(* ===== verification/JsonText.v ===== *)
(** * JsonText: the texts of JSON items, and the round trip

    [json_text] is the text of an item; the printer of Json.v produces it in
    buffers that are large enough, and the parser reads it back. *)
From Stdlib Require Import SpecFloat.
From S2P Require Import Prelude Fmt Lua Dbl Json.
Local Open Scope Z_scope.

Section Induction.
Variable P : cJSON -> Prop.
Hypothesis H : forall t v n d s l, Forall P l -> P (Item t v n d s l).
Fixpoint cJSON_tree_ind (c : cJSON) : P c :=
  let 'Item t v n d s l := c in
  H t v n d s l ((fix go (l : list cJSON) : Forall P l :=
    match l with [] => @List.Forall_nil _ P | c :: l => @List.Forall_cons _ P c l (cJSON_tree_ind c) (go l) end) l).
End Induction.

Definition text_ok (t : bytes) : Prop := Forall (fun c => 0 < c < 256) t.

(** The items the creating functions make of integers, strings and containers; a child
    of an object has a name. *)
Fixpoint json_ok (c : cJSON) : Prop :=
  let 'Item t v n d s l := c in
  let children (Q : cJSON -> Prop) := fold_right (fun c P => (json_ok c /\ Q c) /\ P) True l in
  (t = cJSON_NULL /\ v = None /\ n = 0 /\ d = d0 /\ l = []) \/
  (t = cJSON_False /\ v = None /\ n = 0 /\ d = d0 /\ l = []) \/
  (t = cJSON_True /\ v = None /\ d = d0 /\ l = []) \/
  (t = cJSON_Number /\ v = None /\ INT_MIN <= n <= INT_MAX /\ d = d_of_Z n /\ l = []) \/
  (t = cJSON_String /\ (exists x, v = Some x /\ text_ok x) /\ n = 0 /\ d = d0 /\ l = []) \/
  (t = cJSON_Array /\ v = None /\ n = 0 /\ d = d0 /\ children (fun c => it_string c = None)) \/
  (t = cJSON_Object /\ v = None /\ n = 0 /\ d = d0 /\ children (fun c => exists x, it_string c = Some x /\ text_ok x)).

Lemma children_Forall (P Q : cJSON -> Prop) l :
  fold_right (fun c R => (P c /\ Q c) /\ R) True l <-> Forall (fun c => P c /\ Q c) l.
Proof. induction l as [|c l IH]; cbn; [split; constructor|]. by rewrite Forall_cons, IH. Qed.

--

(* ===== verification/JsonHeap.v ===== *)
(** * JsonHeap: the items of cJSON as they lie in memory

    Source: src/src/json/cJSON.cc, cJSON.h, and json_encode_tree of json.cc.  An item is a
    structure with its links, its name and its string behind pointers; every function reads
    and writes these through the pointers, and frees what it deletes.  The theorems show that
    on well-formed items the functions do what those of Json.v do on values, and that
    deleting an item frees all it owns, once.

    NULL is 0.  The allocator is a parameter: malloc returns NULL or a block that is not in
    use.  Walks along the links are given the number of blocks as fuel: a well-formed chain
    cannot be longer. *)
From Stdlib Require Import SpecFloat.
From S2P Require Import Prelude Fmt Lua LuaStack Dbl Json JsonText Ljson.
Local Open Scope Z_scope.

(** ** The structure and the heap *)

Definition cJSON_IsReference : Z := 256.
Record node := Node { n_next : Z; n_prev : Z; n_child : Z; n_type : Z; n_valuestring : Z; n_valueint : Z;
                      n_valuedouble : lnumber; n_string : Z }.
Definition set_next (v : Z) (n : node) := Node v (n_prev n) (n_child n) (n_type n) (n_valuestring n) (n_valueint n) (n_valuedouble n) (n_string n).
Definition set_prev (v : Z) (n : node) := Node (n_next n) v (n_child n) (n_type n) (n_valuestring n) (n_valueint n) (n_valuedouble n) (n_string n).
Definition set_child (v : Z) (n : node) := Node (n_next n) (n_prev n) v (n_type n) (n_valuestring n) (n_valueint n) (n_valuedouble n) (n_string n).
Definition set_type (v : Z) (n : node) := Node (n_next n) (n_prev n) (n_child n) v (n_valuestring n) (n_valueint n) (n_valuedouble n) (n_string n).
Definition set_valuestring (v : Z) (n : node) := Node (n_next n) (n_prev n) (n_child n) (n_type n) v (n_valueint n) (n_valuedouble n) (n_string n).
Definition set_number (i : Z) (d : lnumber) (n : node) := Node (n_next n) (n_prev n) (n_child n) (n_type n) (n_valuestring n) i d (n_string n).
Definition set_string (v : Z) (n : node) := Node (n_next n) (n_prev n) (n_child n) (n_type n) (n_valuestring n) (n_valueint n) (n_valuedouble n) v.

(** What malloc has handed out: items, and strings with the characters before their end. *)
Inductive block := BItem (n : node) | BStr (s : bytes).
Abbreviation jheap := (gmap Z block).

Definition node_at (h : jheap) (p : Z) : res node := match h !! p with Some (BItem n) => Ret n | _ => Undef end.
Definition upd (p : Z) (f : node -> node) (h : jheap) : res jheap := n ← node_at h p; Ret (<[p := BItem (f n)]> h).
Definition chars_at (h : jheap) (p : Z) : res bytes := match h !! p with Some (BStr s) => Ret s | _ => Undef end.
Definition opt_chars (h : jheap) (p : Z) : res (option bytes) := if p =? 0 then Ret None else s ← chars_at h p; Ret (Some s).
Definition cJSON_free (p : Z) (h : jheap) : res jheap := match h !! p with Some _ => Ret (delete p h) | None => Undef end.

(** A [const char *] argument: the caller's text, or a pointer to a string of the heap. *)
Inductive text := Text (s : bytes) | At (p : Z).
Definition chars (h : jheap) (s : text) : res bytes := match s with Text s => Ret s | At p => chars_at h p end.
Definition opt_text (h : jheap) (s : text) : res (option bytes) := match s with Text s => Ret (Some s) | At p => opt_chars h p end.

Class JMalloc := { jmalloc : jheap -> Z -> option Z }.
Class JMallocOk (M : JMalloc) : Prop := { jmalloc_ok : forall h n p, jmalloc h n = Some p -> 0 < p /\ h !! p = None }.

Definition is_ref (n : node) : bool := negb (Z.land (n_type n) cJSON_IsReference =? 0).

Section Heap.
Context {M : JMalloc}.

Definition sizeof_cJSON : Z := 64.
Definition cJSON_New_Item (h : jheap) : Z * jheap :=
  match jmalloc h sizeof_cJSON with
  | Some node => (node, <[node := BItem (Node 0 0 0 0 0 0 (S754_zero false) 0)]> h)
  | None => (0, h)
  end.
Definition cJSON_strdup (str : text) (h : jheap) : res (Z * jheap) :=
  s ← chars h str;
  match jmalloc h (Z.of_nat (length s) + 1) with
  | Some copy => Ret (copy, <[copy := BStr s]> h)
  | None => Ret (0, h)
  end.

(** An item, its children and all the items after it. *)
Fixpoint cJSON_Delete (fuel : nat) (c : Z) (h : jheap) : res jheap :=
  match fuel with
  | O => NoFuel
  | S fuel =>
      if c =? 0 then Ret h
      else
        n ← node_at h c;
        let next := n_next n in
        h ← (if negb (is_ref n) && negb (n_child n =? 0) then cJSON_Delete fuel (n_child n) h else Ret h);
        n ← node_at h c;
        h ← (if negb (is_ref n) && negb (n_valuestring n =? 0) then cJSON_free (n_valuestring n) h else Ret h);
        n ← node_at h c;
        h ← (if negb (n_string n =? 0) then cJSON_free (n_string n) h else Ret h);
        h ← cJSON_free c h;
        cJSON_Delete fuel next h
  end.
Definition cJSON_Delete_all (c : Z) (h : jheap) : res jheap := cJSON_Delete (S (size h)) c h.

--

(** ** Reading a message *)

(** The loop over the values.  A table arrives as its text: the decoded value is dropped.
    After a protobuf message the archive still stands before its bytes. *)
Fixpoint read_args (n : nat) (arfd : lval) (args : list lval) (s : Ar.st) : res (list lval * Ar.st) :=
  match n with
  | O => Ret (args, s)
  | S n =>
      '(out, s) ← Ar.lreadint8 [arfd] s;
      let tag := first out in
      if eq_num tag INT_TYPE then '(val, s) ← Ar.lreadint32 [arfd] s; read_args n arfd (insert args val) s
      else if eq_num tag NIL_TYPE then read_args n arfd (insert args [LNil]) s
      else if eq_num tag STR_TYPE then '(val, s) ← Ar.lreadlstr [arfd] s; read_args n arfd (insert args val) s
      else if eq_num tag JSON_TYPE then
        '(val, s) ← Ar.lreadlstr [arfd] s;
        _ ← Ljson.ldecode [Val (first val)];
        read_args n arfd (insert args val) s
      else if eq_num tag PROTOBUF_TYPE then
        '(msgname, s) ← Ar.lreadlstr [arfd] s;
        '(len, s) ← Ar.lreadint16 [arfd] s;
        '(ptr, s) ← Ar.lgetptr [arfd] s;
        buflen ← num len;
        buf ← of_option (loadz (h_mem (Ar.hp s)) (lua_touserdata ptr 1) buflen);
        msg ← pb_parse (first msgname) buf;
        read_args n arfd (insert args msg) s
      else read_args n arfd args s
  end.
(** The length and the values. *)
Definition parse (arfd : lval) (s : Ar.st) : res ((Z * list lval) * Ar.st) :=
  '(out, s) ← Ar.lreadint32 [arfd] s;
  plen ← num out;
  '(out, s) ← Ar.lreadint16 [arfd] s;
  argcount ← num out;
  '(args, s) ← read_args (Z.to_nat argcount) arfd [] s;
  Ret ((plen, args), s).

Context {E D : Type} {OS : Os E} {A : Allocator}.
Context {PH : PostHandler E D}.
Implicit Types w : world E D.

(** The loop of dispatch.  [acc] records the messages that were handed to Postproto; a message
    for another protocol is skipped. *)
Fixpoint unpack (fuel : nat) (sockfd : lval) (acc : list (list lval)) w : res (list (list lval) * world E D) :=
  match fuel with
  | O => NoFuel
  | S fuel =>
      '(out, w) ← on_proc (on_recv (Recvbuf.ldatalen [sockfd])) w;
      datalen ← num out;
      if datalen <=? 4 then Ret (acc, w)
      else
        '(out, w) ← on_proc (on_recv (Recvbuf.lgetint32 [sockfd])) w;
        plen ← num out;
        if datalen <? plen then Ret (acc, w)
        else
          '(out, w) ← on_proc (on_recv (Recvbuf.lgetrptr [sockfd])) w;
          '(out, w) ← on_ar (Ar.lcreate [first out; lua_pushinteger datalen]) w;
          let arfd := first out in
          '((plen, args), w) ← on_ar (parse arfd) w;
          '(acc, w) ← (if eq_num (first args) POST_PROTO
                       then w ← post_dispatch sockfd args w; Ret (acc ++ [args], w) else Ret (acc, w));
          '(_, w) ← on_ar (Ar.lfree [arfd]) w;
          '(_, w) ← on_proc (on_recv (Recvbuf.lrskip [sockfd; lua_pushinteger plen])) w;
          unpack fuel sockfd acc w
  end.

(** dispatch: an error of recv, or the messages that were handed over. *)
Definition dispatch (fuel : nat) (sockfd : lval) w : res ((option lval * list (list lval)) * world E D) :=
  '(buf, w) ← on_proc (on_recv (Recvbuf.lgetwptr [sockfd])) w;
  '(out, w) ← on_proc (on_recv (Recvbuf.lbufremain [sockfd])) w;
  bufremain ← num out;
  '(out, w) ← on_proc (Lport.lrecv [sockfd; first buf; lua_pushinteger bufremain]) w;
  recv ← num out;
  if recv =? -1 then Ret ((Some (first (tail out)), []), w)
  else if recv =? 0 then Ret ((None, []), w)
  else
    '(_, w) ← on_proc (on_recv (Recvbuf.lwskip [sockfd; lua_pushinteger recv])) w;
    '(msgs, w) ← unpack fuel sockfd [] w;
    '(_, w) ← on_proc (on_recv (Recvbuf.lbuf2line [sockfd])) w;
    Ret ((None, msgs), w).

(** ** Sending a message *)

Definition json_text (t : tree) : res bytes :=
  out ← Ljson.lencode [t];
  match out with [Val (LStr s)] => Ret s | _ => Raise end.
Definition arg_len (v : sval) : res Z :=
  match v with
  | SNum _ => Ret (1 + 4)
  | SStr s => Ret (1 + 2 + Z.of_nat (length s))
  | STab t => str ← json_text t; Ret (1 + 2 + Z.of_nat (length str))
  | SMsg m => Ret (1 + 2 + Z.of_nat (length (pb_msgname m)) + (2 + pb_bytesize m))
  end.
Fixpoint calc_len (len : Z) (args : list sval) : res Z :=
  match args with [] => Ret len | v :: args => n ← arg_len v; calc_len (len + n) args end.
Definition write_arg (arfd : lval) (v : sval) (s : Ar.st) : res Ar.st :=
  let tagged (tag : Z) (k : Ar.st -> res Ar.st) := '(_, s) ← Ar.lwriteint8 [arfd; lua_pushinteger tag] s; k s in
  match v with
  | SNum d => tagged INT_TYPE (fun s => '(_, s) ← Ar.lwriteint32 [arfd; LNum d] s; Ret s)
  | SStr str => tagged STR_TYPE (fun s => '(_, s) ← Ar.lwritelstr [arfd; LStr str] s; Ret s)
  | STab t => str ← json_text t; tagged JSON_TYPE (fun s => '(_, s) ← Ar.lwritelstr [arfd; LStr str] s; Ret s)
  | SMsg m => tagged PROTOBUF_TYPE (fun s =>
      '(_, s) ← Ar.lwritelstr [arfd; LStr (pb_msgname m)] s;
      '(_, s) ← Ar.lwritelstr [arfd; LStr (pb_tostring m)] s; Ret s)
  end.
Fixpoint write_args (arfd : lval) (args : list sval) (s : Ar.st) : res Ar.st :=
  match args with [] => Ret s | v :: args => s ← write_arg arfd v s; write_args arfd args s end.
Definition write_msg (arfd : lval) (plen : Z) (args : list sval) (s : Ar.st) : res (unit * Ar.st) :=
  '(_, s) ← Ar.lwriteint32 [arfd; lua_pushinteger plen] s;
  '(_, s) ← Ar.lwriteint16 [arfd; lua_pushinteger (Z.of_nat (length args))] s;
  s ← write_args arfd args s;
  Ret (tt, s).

**What the task requires**
Copy out each line of the data above, exactly, if it lies between the line holding "(* ===== verification/JsonText.v ===== *)" and the line holding "Proof. induction l", inclusive; copy no other line.

**Task answer**
(* ===== verification/JsonText.v ===== *)
(** * JsonText: the texts of JSON items, and the round trip

    [json_text] is the text of an item; the printer of Json.v produces it in
    buffers that are large enough, and the parser reads it back. *)
From Stdlib Require Import SpecFloat.
From S2P Require Import Prelude Fmt Lua Dbl Json.
Local Open Scope Z_scope.

Section Induction.
Variable P : cJSON -> Prop.
Hypothesis H : forall t v n d s l, Forall P l -> P (Item t v n d s l).
Fixpoint cJSON_tree_ind (c : cJSON) : P c :=
  let 'Item t v n d s l := c in
  H t v n d s l ((fix go (l : list cJSON) : Forall P l :=
    match l with [] => @List.Forall_nil _ P | c :: l => @List.Forall_cons _ P c l (cJSON_tree_ind c) (go l) end) l).
End Induction.

Definition text_ok (t : bytes) : Prop := Forall (fun c => 0 < c < 256) t.

(** The items the creating functions make of integers, strings and containers; a child
    of an object has a name. *)
Fixpoint json_ok (c : cJSON) : Prop :=
  let 'Item t v n d s l := c in
  let children (Q : cJSON -> Prop) := fold_right (fun c P => (json_ok c /\ Q c) /\ P) True l in
  (t = cJSON_NULL /\ v = None /\ n = 0 /\ d = d0 /\ l = []) \/
  (t = cJSON_False /\ v = None /\ n = 0 /\ d = d0 /\ l = []) \/
  (t = cJSON_True /\ v = None /\ d = d0 /\ l = []) \/
  (t = cJSON_Number /\ v = None /\ INT_MIN <= n <= INT_MAX /\ d = d_of_Z n /\ l = []) \/
  (t = cJSON_String /\ (exists x, v = Some x /\ text_ok x) /\ n = 0 /\ d = d0 /\ l = []) \/
  (t = cJSON_Array /\ v = None /\ n = 0 /\ d = d0 /\ children (fun c => it_string c = None)) \/
  (t = cJSON_Object /\ v = None /\ n = 0 /\ d = d0 /\ children (fun c => exists x, it_string c = Some x /\ text_ok x)).

Lemma children_Forall (P Q : cJSON -> Prop) l :
  fold_right (fun c R => (P c /\ Q c) /\ R) True l <-> Forall (fun c => P c /\ Q c) l.
Proof. induction l as [|c l IH]; cbn; [split; constructor|]. by rewrite Forall_cons, IH. Qed.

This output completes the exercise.